Lyons further advised that not receiving the funding will create some stresses, but assured adaptions will be made. “We will weather this or any other budget impact. It doesn’t mean we like them, but, we weather them—medical education is resourceful and resilient.” 

Lyons further shared that most funding sources for residencies come from federal dollars via the Medicare program. “Many states, like California, augment that funding for their own strategic reasons–but it is not the major source.” 

Regarding the growing need for physicians, Lyons confirmed it is a national concern that was recognized six to eight years ago. “An organized call was put out to increase the number of medical schools by 30 percent by the year by 2020.” He expounded on how this goal was already met nationwide, but not yet achieved in California. However, with the opening of the UCR School of Medicine, the number of medical students in the state increased by 50. 

“The state has increased enrollment at existing schools, that’s only the first step,” he noted. “Next they must be put into residency training. The growth here has not kept pace with the number in medical schools. The governor’s funding was one way to get at this, as is increased hospital residencies through federal funding.” 

According to Lyons, those are not the only ways. UCR has already partnered with local hospitals to create more than 100 residency positions in the region. The residencies include a spectrum of specialties such as surgery, family medicine, internal medicine, and pediatrics, to name a few. 

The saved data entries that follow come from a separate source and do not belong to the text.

Set Default Proof Using "Type".
Local Open Scope string_scope.

Abbreviation rows := (gen pyval pyerr unit).

(** [{"page_id": self.page_id, "post_id": row["id"],
      "post_created_time": row["created_time"]}] *)
Definition parent_info (self : stream_self) (row : pyval) : res pydict :=
  (page_id <- read_page_id self ;;
   post_id <- py_getitem row "id" ;;
   post_created_time <- py_getitem row "created_time" ;;
   Ok [("page_id", page_id); ("post_id", post_id);
       ("post_created_time", post_created_time)])%res.

(** [row[outer]["data"]] as the sequence a [for] runs over *)
Definition nested_data (row : pyval) (outer : string) : res (list pyval) :=
  (container <- py_getitem row outer ;;
   data <- py_getitem container "data" ;;
   py_iter data)%res.

(** [response.json()["data"]] as the sequence a [for] runs over *)
Definition response_data (response : response) : res (list pyval) :=
  (resp_json <- response_json response ;;
   data <- py_getitem resp_json "data" ;;
   py_iter data)%res.

(** [{"name": m["name"], "period": m["period"], "title": m["title"],
      "id": m["id"]}] *)
Definition metric_info (metric : pyval) : res pydict :=
  (name <- py_getitem metric "name" ;;
   period <- py_getitem metric "period" ;;
   title <- py_getitem metric "title" ;;
   id <- py_getitem metric "id" ;;
   Ok [("name", name); ("period", period); ("title", title); ("id", id)])%res.

(** The [base_item] display of [PostInsights.parse_response], in the
    order its entries are evaluated. *)
Definition post_metric_info (self : stream_self) (row insights : pyval) : res pydict :=
  (post_id <- py_getitem row "id" ;;
   page_id <- read_page_id self ;;
   post_created_time <- py_getitem row "created_time" ;;
   name <- py_getitem insights "name" ;;
   period <- py_getitem insights "period" ;;
   title <- py_getitem insights "title" ;;
   description <- py_getitem insights "description" ;;
   id <- py_getitem insights "id" ;;
   Ok [("post_id", post_id); ("page_id", page_id);
       ("post_created_time", post_created_time); ("name", name);
       ("period", period); ("title", title); ("description", description);
       ("id", id)])%res.

Local Open Scope gen_scope.

(** ** [Page] *)

(** [RESTStream.parse_response] of the SDK, which [Page] inherits. *)
Definition Page_parse_response (self : stream_self) (response : response) : rows :=
  resp_json <~ response_json response ;;
  if isinstance_dict resp_json then yield resp_json
  else
    items <~ py_iter resp_json ;;
    for_each items yield.

(** ** [Posts] *)

Definition Posts_row (self : stream_self) (row : pyval) : rows :=
  page_id <~ read_page_id self ;;
  row <~ py_setitem row "page_id" page_id ;;
  yield row.

Definition Posts_parse_response (self : stream_self) (response : response) : rows :=
  data <~ response_data response ;;
  for_each data (Posts_row self).

(** ** [PostTaggedProfile] *)

(** [x.update(parent_info); yield x] *)
Definition yield_tagged (parent_info : pydict) (x : pyval) : rows :=
  x <~ py_update x parent_info ;;
  yield x.

Definition PostTaggedProfile_post (self : stream_self) (row : pyval) : rows :=
  parent_info <~ parent_info self row ;;
  has_to <~ py_contains "to" row ;;
  if has_to : bool then
    tagged <~ nested_data row "to" ;;
    for_each tagged (yield_tagged parent_info)
  else gen_ret tt.

Definition PostTaggedProfile_parse_response
    (self : stream_self) (response : response) : rows :=
  data <~ response_data response ;;
  for_each data (PostTaggedProfile_post self).

(** ** [PostAttachments] *)

Definition PostAttachments_attachment (parent_info : pydict) (attachment : pyval) : rows :=
  has_sub <~ py_contains "subattachments" attachment ;;
  attachment <-
    (if has_sub : bool then
       subs <~ nested_data attachment "subattachments" ;;
       for_each subs (yield_tagged parent_info) ;;;
       popped <~ py_pop attachment "subattachments" ;;
       gen_ret (snd popped)
     else gen_ret attachment) ;;
  yield_tagged parent_info attachment.

Definition PostAttachments_post (self : stream_self) (row : pyval) : rows :=
  parent_info <~ parent_info self row ;;
  has_attachments <~ py_contains "attachments" row ;;
  if has_attachments : bool then
    attachments <~ nested_data row "attachments" ;;
    for_each attachments (PostAttachments_attachment parent_info)
  else gen_ret tt.

Definition PostAttachments_parse_response
    (self : stream_self) (response : response) : rows :=
  data <~ response_data response ;;
  for_each data (PostAttachments_post self).

(** ** [PageInsights] *)

(** One entry of a metric's [values]: a mapping [value] becomes one row
    per key, anything else makes the entry itself the row. *)
Definition PageInsights_values (base_item : pydict) (values : pyval) : rows :=
  value <~ py_getitem values "value" ;;
  match value with
  | VDict items =>
      for_each items (fun kv =>
        end_time <~ py_getitem values "end_time" ;;
        let item := [("context", VStr (fst kv)); ("value", snd kv);
                     ("end_time", end_time)] in
        yield (VDict (dict_update item base_item)))
  | _ => yield_tagged base_item values
  end.

Definition PageInsights_metric (row : pyval) : rows :=
  base_item <~ metric_info row ;;
  has_values <~ py_contains "values" row ;;
  if has_values : bool then
    values_list <~ (v <- py_getitem row "values" ;; py_iter v)%res ;;
    for_each values_list (PageInsights_values base_item)
  else gen_ret tt.

Definition PageInsights_parse_response
    (self : stream_self) (response : response) : rows :=
  data <~ response_data response ;;
  for_each data PageInsights_metric.

(** ** [PostInsights] *)

Definition PostInsights_values (base_item : pydict) (values : pyval) : rows :=
  value <~ py_getitem values "value" ;;
  match value with
  | VDict items =>
      for_each items (fun kv =>
        let item := [("context", VStr (fst kv)); ("value", snd kv)] in
        yield (VDict (dict_update item base_item)))
  | _ => yield_tagged base_item values
  end.

Definition PostInsights_metric (self : stream_self) (row insights : pyval) : rows :=
  base_item <~ post_metric_info self row insights ;;
  has_values <~ py_contains "values" insights ;;
  if has_values : bool then
    values_list <~ (v <- py_getitem insights "values" ;; py_iter v)%res ;;
    for_each values_list (PostInsights_values base_item)
  else gen_ret tt.

Definition PostInsights_post (self : stream_self) (row : pyval) : rows :=
  insights_list <~ nested_data row "insights" ;;
  for_each insights_list (PostInsights_metric self row).

Definition PostInsights_parse_response
    (self : stream_self) (response : response) : rows :=
  data <~ response_data response ;;
  for_each data (PostInsights_post self).

(** ** Method resolution *)

Definition parse_response (s : stream) (self : stream_self) (response : response) : rows :=
  match s with
  | Page => Page_parse_response self response
  | Posts => Posts_parse_response self response
  | PostTaggedProfile => PostTaggedProfile_parse_response self response
  | PostAttachments => PostAttachments_parse_response self response
  | PageInsights => PageInsights_parse_response self response
  | PostInsights => PostInsights_parse_response self response
  end.

(** ** What a well-shaped response yields *)

(** A dict with the parent's entries merged in. *)
Definition tag (info : pydict) (x : pydict) : pyval := VDict (dict_update x info).

Definition posts_rows (pid : pyval) (posts : list pydict) : list pyval :=
  map (fun post => VDict (dict_set "page_id" pid post)) posts.

(** The rows of one attachment: its sub-attachments, then itself without
    them. *)
Definition attachment_rows (info : pydict) (attachment : pydict) (subs : list pydict)
  : list pyval :=
  (map (tag info) subs ++ [tag info (dict_remove "subattachments" attachment)])%list.

(** The rows of a mapping-valued entry: one per key, in the mapping's
    order. *)
Definition mapping_rows (extra base_item : pydict) (items : pydict) : list pyval :=
  map (fun kv => VDict (dict_update
                          ([("context", VStr (fst kv)); ("value", snd kv)] ++ extra)%list
                          base_item)) items.

(** The streams whose flattener writes [page_id] into every row. *)
Definition tags_page_id (s : stream) : bool :=
  match s with
  | Posts | PostTaggedProfile | PostAttachments | PostInsights => true
  | Page | PageInsights => false
  end.

(** Sample responses for the examples. *)
Definition example_attachment : pydict :=
  [("id", VStr "a1");
   ("subattachments",
    VDict [("data", VList [VDict [("id", VStr "s1")]; VDict [("id", VStr "s2")]])]);
   ("type", VStr "album")].

Definition example_post : pyval :=
  VDict [("id", VStr "p1"); ("created_time", VStr "2021-03-01T10:00:00+0000");
         ("attachments", VDict [("data", VList [VDict example_attachment])])].

Definition example_metric : pyval :=
  VDict [("name", VStr "page_fans"); ("period", VStr "day"); ("title", VStr "Fans");
         ("id", VStr "123/insights/page_fans/day");
         ("values",
          VList [VDict [("value", VDict [("a", VInt 1); ("b", VInt 2)]);
                        ("end_time", VStr "2021-03-02")];
                 VDict [("value", VInt 7); ("end_time", VStr "2021-03-03")]])].

(** A row carries [info] when it has every entry of [info]. *)
Definition carries (info : pydict) (row : pyval) : Prop :=
  forall k v, dict_get k info = Some v -> py_getitem row k = Ok v.

(** The streams whose rows are children of a post. *)
Definition has_post_parent (s : stream) : bool :=
  match s with
  | PostTaggedProfile | PostAttachments | PostInsights => true
  | Page | Posts | PageInsights => false
  end.

(** A response whose JSON body, if any, is well formed. *)
Definition wf_response (r : response) : Prop :=
  match json_body r with Some v => wf_val v | None => True end.

Definition wf_info (info : pydict) : Prop := Forall (fun kv => wf_val (snd kv)) info.

Definition wf_self (self : stream_self) : Prop :=
  match page_id self with Some pid => wf_val pid | None => True end.

(** One step of a proof that every yielded row satisfies a predicate:
    descend through the generator's structure. *)
Ltac rows_step :=
  lazymatch goal with
  | |- Forall _ (rows_of (gen_bind (gen_lift _) _)) => apply gen_lift_Forall; intros ? ?
  | |- Forall _ (rows_of (gen_bind _ _)) => apply gen_bind_Forall; [|intros ?]
  | |- Forall _ (rows_of (for_each _ _)) => apply for_each_rows; intros ? ?
  | |- Forall _ (rows_of (yield _)) => apply yield_Forall
  | |- Forall _ (rows_of (gen_ret _)) => apply gen_ret_Forall
  | |- Forall _ (rows_of (if ?b then _ else _)) => destruct b
  | |- Forall _ (rows_of (match ?v with _ => _ end)) => destruct v
  end.

#[global] Arguments yield_tagged : simpl never.
#[global] Arguments response_data : simpl never.
#[global] Arguments nested_data : simpl never.

(** ** Shared facts *)

Lemma response_data_list kvs xs :
  dict_get "data" kvs = Some (VList xs) ->
  response_data (json_response (VDict kvs)) = Ok xs.
Proof. intros Hd. unfold response_data. cbn. by rewrite Hd. Qed.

As mentioned above, ten of this year’s graduates from the UCR School of Medicine will remain in the inland area to complete residency programs. Lyons said that UCR has about 75 first-year positions and each year some of the residency positions will be matched to candidates from other places. That is part of the school’s strategy, which includes retaining local students and recruiting those from elsewhere. “Now, we have a chance to woo them with the charms of our region and convince them to stay,” he shared. 

Lyons further explained that there are two big predictors that determine where doctors will ultimately choose to practice medicine: where they grew up and where they finished their residency. ”We have good reason to believe this strategy will be successful in the long run.” 

Lyons also expressed his belief that the inland community should be exceptionally proud of all 40 students who are graduating from the UCR School of Medicine in June, and exceptionally proud of all the students asked to residency in this region. “At the end of the day,” he said, “this is a medical school they [the community] helped support and assured it came into being – and it is now starting to pay off.” 

He concluded, “This is a very proud moment for this region that worked so hard and for so long to assure that this medical school would be successful. I think this is an opportunity for all of us to celebrate a very significant milestone.”